* _Problem_: From the data below, retype exactly the lines starting with the one that contains "destruct audit_fn as [f|] eqn:E; cbn;" and ending with the one that contains "- unfold try_pass, on_world, zoom.", both included.
[Opening Available data section]
Lemma qc_result m recipients rid (w : world) :
  registry_ok checks ->
  snd (qc m recipients rid w) = Ok
    match dget "recipient_integrity" checks with
    | Some c =>
        if applies "email_send" c then
          match cr_verdict (run_one float_repr (late 0%nat)
                  (recipient_packet m recipients rid (clock (sys_ticks w))) default_qc_config c) with
          | VFail => "fail" | VWarn => "warn" | _ => "pass" end
        else "pass"
    | None => "pass"
    end.
Proof.
  intros Hreg. unfold run_recipient_integrity_qc. rewrite bind_get_now.
  unfold try_except. rewrite bind_get_now. set (p := recipient_packet _ _ _ _).
  unfold bind at 1, on_world, zoom. unfold tool_qc_verify.
  assert (forall v rep, exists v', ((write_audit sha256_hex json_canonical audit_fn p rep ;;
            (try_pass (attach_to_run None (vp_run_id p) rep) ;; ret rep)) v) = (v', Ok rep)) as Hv.
  { intros v rep. unfold write_audit, bind, try_pass. destruct audit_fn as [f|]; cbn; [|eauto].
    destruct (f _ v) as [v1 r]. eauto. }
  destruct (Hv (sys_world (tick (tick w))) (run_checks late elapsed float_repr sha256_hex json_canonical checks
    (clock (sys_ticks (tick w))) p (Some ["recipient_integrity"]) (vp_config_snapshot p))) as [v' ->].
  cbn [snd]. f_equal. rewrite run_checks_single by done. change (kind_value (vp_kind p)) with "email_send".
  destruct (dget _ checks) as [c|]; [|done]. destruct (applies _ c); [|done].
  unfold aggregate, has_verdict. cbn [existsb with_duration cr_verdict].
  change (vp_config_snapshot p) with default_qc_config. by destruct (cr_verdict _).
Qed.
Lemma recipient_qc_derived m rid (w : world) :
  registry_ok checks -> dget "recipient_integrity" checks = Some recipient_check -> late 0%nat = false ->
  snd (qc m (fst (resolve_matter_recipients m)) rid w) = Ok (recipient_verdict m).
Proof.
  intros Hreg Hc Hl. rewrite qc_result by done. rewrite Hc, Hl. change (applies _ _) with true. cbv iota.
  unfold recipient_verdict, resolve_matter_recipients.
  destruct (opt_truthy (ct_email (mt_client m))); cbn; [|done].
  unfold is_participant. cbn. rewrite String.eqb_refl. cbn. rewrite app_nil_r.
  by destruct (role_mismatch (mt_client m)).
Qed.

(** ** What sends mail *)

Context (Hcase : forall id, sends_nothing (cc_get_matter id)).
Context (Haudit : forall f ev, audit_fn = Some f -> sends_nothing (f ev)).

Lemma unsent_audit L action inputs outputs rid : keeps (unsent L) (su_audit audit_fn action inputs outputs rid).
Proof.
  unfold su_audit. destruct audit_fn as [f|] eqn:E; [|apply keeps_ret].
  apply keeps_try_pass, unsent_on_world. by apply Haudit.
Qed.

Lemma unsent_fetch L d : keeps (unsent L) (fetch_matter d).
Proof. by apply unsent_on_world. Qed.

Lemma unsent_draft L d m rs : keeps (unsent L) (create_status_update_draft uuids d m rs).
Proof.
  unfold create_status_update_draft. apply keeps_bind; [apply world_uuid4|]. intros id.
  apply keeps_bind; [|intros; apply keeps_ret]. apply unsent_on_world. intros v. apply draft_sends_nothing.
Qed.

Lemma unsent_qc L m rs rid : keeps (unsent L) (qc m rs rid).
Proof.
  unfold run_recipient_integrity_qc. apply keeps_bind; [apply world_get_now|]. intros now.
  apply keeps_try_except; [|intros; apply keeps_ret].
  apply keeps_bind; [apply world_get_now|]. intros t.
  apply keeps_bind; [|intros; apply keeps_ret]. apply unsent_on_world.
  intros v. unfold tool_qc_verify, write_audit, bind, try_pass.
  destruct audit_fn as [f|] eqn:E; cbn; [|done].
  match goal with |- context [f ?ev v] => pose proof (Haudit f ev eq_refl v) as H; destruct (f ev v) end. done.
Qed.

Hint Resolve unsent_audit unsent_fetch unsent_draft unsent_qc : cam.

(** The handlers before the gate send nothing, whatever they find. *)
Lemma before_gate_unsent L rid context outputs :
  keeps (unsent L) (call rid context (take 5 STATUS_UPDATE_STEPS) outputs).
Proof.
  apply keeps_call_steps. intros step Hs.
  cbn [take STATUS_UPDATE_STEPS] in Hs. rewrite !elem_of_cons, elem_of_nil in Hs. destruct Hs as [->|[->|[->|[->|[->|[]]]]]];
    (eexists; split; [reflexivity|]; intros ctx; unfold detect_change, compute_delta,
       resolve_recipients_step, draft_email, qc_recipient_integrity; cbv zeta); keep_going.
Qed.

(** ** After the gate *)

Lemma su_audit_run action inputs outputs rid (w : world) :
  exists v, su_audit audit_fn action inputs outputs rid w = (set_world v w, Ok tt) /\
    ec_sent v = ec_sent (sys_world w).
Proof.
  unfold su_audit. destruct audit_fn as [f|] eqn:E.
  - unfold try_pass, on_world, zoom. set (ev := mk_AuditEvent _ _ _ _ _).
    pose proof (Haudit f ev eq_refl (sys_world w)) as H. destruct (f ev (sys_world w)) as [v r]. by exists v.
  - exists (sys_world w). by destruct w.
Qed.

(** How a call of [send_email] can end: refused before anything happened, not
    sent, or sent (or tried) once under the change's key. *)
Inductive send_outcome (d : MatterStatusDelta) (ctx : StepContext world) (w w' : world) (r : res jdict) : Prop :=
| so_refused e : w' = w -> r = Err e -> send_outcome d ctx w w' r
| so_blocked draft_out qc_out reason :
    prior_output "draft_email" ctx = Ok draft_out ->
    prior_output "qc_recipient_integrity" ctx = Ok qc_out ->
    no_send_reason qc_out draft_out = Some reason -> w' = w ->
    r = Ok [("sent", JBool false); ("reason", JStr reason)] -> send_outcome d ctx w w' r
| so_tried draft_out qc_out draft_id v :
    prior_output "draft_email" ctx = Ok draft_out ->
    prior_output "qc_recipient_integrity" ctx = Ok qc_out ->
    no_send_reason qc_out draft_out = None -> str_field "draft_id" draft_out = Ok draft_id ->
    v = fst (ec_send draft_id (send_key (df_change_id d)) (sys_world w)) ->
    sys_store w' = sys_store w -> ec_sent (sys_world w') = ec_sent v ->
    match snd (ec_send draft_id (send_key (df_change_id d)) (sys_world w)) with
    | Ok m => r = Ok [("sent", JBool true); ("message_id", JStr m)]
    | Err e => r = Err e
    end -> send_outcome d ctx w w' r.

Lemma send_email_outcome ctx d (w w' : world) r :
  delta_of dt_parse (ctx_context ctx) = Ok d ->
  send_email dt_parse audit_fn ctx w = (w', r) -> send_outcome d ctx w w' r.
Proof.
  intros Hd. unfold send_email, lift_res. unfold bind at 1.
  destruct (prior_output "draft_email" ctx) as [draft_out|e] eqn:E1; [|intros [= <- <-]; by eapply so_refused].
  unfold bind at 1.
  destruct (prior_output "qc_recipient_integrity" ctx) as [qc_out|e] eqn:E2;
    [|intros [= <- <-]; by eapply so_refused].
  unfold bind at 1. rewrite Hd. destruct (no_send_reason qc_out draft_out) as [reason|] eqn:E3.
  - intros [= <- <-]. by eapply so_blocked.
  - cbv zeta. unfold bind at 1.
    destruct (str_field "draft_id" draft_out) as [draft_id|e] eqn:E4; [|intros [= <- <-]; by eapply so_refused].
    unfold bind at 1, on_world at 1, zoom.
    destruct (ec_send draft_id (send_key (df_change_id d)) (sys_world w)) as [v [m|e]] eqn:Es; cbn.
    + unfold bind. match goal with |- context [su_audit audit_fn ?a ?i ?o ?x ?w0] =>
        destruct (su_audit_run a i o x w0) as (v' & -> & Hv) end.
      intros [= <- <-]. eapply (so_tried d ctx _ _ _ draft_out qc_out draft_id _ E1 E2 E3 E4 eq_refl);
        rewrite ?Es; done.
    + intros [= <- <-]. eapply (so_tried d ctx _ _ _ draft_out qc_out draft_id _ E1 E2 E3 E4 eq_refl);
        rewrite ?Es; done.
Qed.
[Closing Available data section]
* _Answer for the task_:
  destruct audit_fn as [f|] eqn:E; cbn; [|done].
  match goal with |- context [f ?ev v] => pose proof (Haudit f ev eq_refl v) as H; destruct (f ev v) end. done.
Qed.

Hint Resolve unsent_audit unsent_fetch unsent_draft unsent_qc : cam.

(** The handlers before the gate send nothing, whatever they find. *)
Lemma before_gate_unsent L rid context outputs :
  keeps (unsent L) (call rid context (take 5 STATUS_UPDATE_STEPS) outputs).
Proof.
  apply keeps_call_steps. intros step Hs.
  cbn [take STATUS_UPDATE_STEPS] in Hs. rewrite !elem_of_cons, elem_of_nil in Hs. destruct Hs as [->|[->|[->|[->|[->|[]]]]]];
    (eexists; split; [reflexivity|]; intros ctx; unfold detect_change, compute_delta,
       resolve_recipients_step, draft_email, qc_recipient_integrity; cbv zeta); keep_going.
Qed.

(** ** After the gate *)

Lemma su_audit_run action inputs outputs rid (w : world) :
  exists v, su_audit audit_fn action inputs outputs rid w = (set_world v w, Ok tt) /\
    ec_sent v = ec_sent (sys_world w).
Proof.
  unfold su_audit. destruct audit_fn as [f|] eqn:E.
  - unfold try_pass, on_world, zoom. set (ev := mk_AuditEvent _ _ _ _ _).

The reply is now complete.